The Bulldogs arrived in Auckland yesterday amid speculation over who star five-eighth Braith Anasta will be playing for next season.
Anasta has been the subject of a very public offer of A$500,000 ($550,000) a year from Souths and is also a target of the Roosters, who have money to spend after Luke Ricketson retires, Michael Crocker goes to Melbourne, Jason Cayless leaves for St Helens and Chris Walker goes to Wests.
Souths have A$2 million to spend and are also bidding for the signatures of Storm halfback Matt Orford and centre Steve Bell, who apparently want to stay together. Manly are also in the hunt, with the Storm trying to hold them.
The offers being put to Anasta are among many that go before NRL salary cap auditor Ian Schubert as clubs seek to avoid penalties and show they are not trying a Bulldogs-style rort.
There are a variety of means with which clubs can push the nominal cap of A$3.3 million out to A$3.6 million, and another A$300,000 can be spent on development players.
The nominal cap rises by 2 per cent next year to A$3.6 million.
Only the Roosters in the rich Sydney eastern suburbs support raising it higher than that.
And it's worth considering that in 2007, when the Gold Coast come on the scene, another A$3.6 million goes into the player market pool.
The Dogs realised some time ago that they had no chance of competing against the prices being bandied about for Anasta and apparently made it clear to his agent, and Willie Mason's, that they could not keep both - that it would be first-in, best-dressed.
So when Mason signed for A$400,000 a year over four years, Anasta had to go. After flirting with rugby, it appears he will sign for the Roosters.
After State of Origin 3, he said he regarded Roosters coach Ricky Stuart as the best he had played under.
The market distraction does not bother the Warriors, who have won five of their six games against the Bulldogs at Ericsson Stadium.
The player distraction - whether Mason or Reni Maitua will play after long periods out injured - should not take their focus off a game they must win.
Both teams are desperate for victory as the season closes to the sharp end, and they languish just outside the playoff eight.
Both come off losses; both have been inconsistent through the season; both have way better potential than what is being delivered on the field.
The Warriors will gain a lift from news that their inspirational captain, Steve Price, may return to the game sooner than expected.

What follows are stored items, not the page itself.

(** * neo4j-movie-chatbot: the conversational query engine

    A shallow embedding of [scripts/chatbot.py] ([MovieChatbot]),
    [scripts/gemini_chatbot.py] ([GeminiMovieChatbot]) and the [/chat] route
    of [app.py], with the properties the specification states about them.

    Conventions of the embedding.
    - A Python [str] is a Rocq [string] holding its UTF-8 encoding, so that
      the literals of the source are the literals of this file.
    - A method that reads or appends to [self.history], calls the language
      model or the graph store, or may raise, is a computation in the monad
      [M]: it takes the state (history and the trace of external calls made
      so far) and returns a result or a raised exception, with the state
      reached.  The state is kept when an exception is raised, as the object
      keeps its history in Python.
    - The language model and the graph store are oracles of a [World]: the
      theorems quantify over every world. *)

From Stdlib Require Import String Ascii List ZArith Lia Bool.
From Stdlib Require Import DecimalString.
Import ListNotations.
Open Scope string_scope.
Open Scope list_scope.

(** ** Python strings *)

Module PyStr.

Definition code (c : ascii) : N := N_of_ascii c.

(** [str.isspace] on the characters encoded by one, two and three bytes:
    U+0009..U+000D, U+001C..U+0020; U+0085, U+00A0; U+1680, U+2000..U+200A,
    U+2028, U+2029, U+202F, U+205F, U+3000. *)
Definition is_ws1 (a : ascii) : bool :=
  let n := code a in
  ((9 <=? n) && (n <=? 13) || (28 <=? n) && (n <=? 32))%N.

Definition is_ws2 (a b : ascii) : bool :=
  ((code a =? 194) && ((code b =? 133) || (code b =? 160)))%N.

Definition is_ws3 (a b c : ascii) : bool :=
  let x := code a in let y := code b in let z := code c in
  ((x =? 225) && (y =? 154) && (z =? 128)
   || (x =? 226) && (y =? 128)
      && ((128 <=? z) && (z <=? 138) || (z =? 168) || (z =? 169) || (z =? 175))
   || (x =? 226) && (y =? 129) && (z =? 159)
   || (x =? 227) && (y =? 128) && (z =? 128))%N.

Fixpoint lstrip (s : string) : string :=
  match s with
  | EmptyString => EmptyString
  | String a r1 =>
      if is_ws1 a then lstrip r1 else
      match r1 with
      | EmptyString => s
      | String b r2 =>
          if is_ws2 a b then lstrip r2 else
          match r2 with
          | EmptyString => s
          | String c r3 => if is_ws3 a b c then lstrip r3 else s
          end
      end
  end.

Fixpoint rev_onto (s acc : string) : string :=
  match s with
  | EmptyString => acc
  | String a r => rev_onto r (String a acc)
  end.

Definition reverse (s : string) : string := rev_onto s EmptyString.

(** [lstrip] on a reversed string: the bytes of a character come last
    byte first. *)
Fixpoint lstrip_rev (s : string) : string :=
  match s with
  | EmptyString => EmptyString
  | String a r1 =>
      if is_ws1 a then lstrip_rev r1 else
      match r1 with
      | EmptyString => s
      | String b r2 =>
          if is_ws2 b a then lstrip_rev r2 else
          match r2 with
          | EmptyString => s
          | String c r3 => if is_ws3 c b a then lstrip_rev r3 else s
          end
      end
  end.

Definition rstrip (s : string) : string := reverse (lstrip_rev (reverse s)).

(** [s.strip()] *)
Definition strip (s : string) : string := rstrip (lstrip s).

(** [s.startswith(p)] *)
Definition startswith (s p : string) : bool := String.prefix p s.

(** [sep.join(parts)] *)
Definition join (sep : string) (parts : list string) : string :=
  String.concat sep parts.

(** Line boundaries of [str.splitlines]: \n, \v, \f, \r, \x1c, \x1d, \x1e
    (one byte), U+0085 (two bytes), U+2028 and U+2029 (three bytes); \r\n is
    one boundary. *)
Definition is_nl1 (a : ascii) : bool :=
  let n := code a in
  ((10 <=? n) && (n <=? 13) || (28 <=? n) && (n <=? 30))%N.

Definition is_nl2 (a b : ascii) : bool :=
  ((code a =? 194) && (code b =? 133))%N.

Definition is_nl3 (a b c : ascii) : bool :=
  ((code a =? 226) && (code b =? 128)
   && ((code c =? 168) || (code c =? 169)))%N.

(** [cur] is the line being read, last character first. *)
Fixpoint splitlines_from (cur : string) (s : string) : list string :=
  match s with
  | EmptyString =>
      match cur with
      | EmptyString => []
      | _ => [reverse cur]
      end
  | String a r1 =>
      if is_nl1 a then
        match r1 with
        | String b r2 =>
            if ((code a =? 13) && (code b =? 10))%N
            then reverse cur :: splitlines_from EmptyString r2
            else reverse cur :: splitlines_from EmptyString r1
        | EmptyString => reverse cur :: splitlines_from EmptyString r1
        end
      else
        match r1 with
        | String b r2 =>
            if is_nl2 a b then reverse cur :: splitlines_from EmptyString r2
            else
              match r2 with
              | String c r3 =>
                  if is_nl3 a b c
                  then reverse cur :: splitlines_from EmptyString r3
                  else splitlines_from (String a cur) r1
              | EmptyString => splitlines_from (String a cur) r1
              end
        | EmptyString => splitlines_from (String a cur) r1
        end
  end.

(** [s.splitlines()] *)
Definition splitlines (s : string) : list string :=
  splitlines_from EmptyString s.

(** [str(n)] for an [int]. *)
Definition of_Z (z : Z) : string := NilZero.string_of_int (Z.to_int z).

End PyStr.

(** ** Python values decoded from JSON *)

(** What [json.loads] builds: [None], [bool], [int], [float], [str], [list]
    and [dict].  A [dict] keeps its keys in insertion order.  A [float] is
    kept as the text of its literal: the code never computes with one. *)
#[warnings="-register-all"]
Inductive PyVal : Type :=
| PNone
| PBool (b : bool)
| PInt (z : Z)
| PFloat (literal : string)
| PStr (s : string)
| PList (items : list PyVal)
| PDict (members : list (string * PyVal)).

Module Dict.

After visiting knee specialist Barry Tietjens mid-week, Price was given encouraging news about the state of rehabilitation of his knee.
He has been running increasing distances and will soon be able to start more strenuous training. If that goes well, he may be in the running to play the Raiders at Ericsson on July 24.
The Warriors and Bulldogs are one point apart on a tight NRL ladder and, as the last-gasp scramble to make the eight, and all the maths comes into play, that gap may not move much more than a point or two each way.
The Warriors have scored 64 tries this season; the Bulldogs 56. The Warriors have a positive points differential of 27; the Dogs are 35 in the negative.
Even the size of the score tomorrow may turn out to be important for both teams.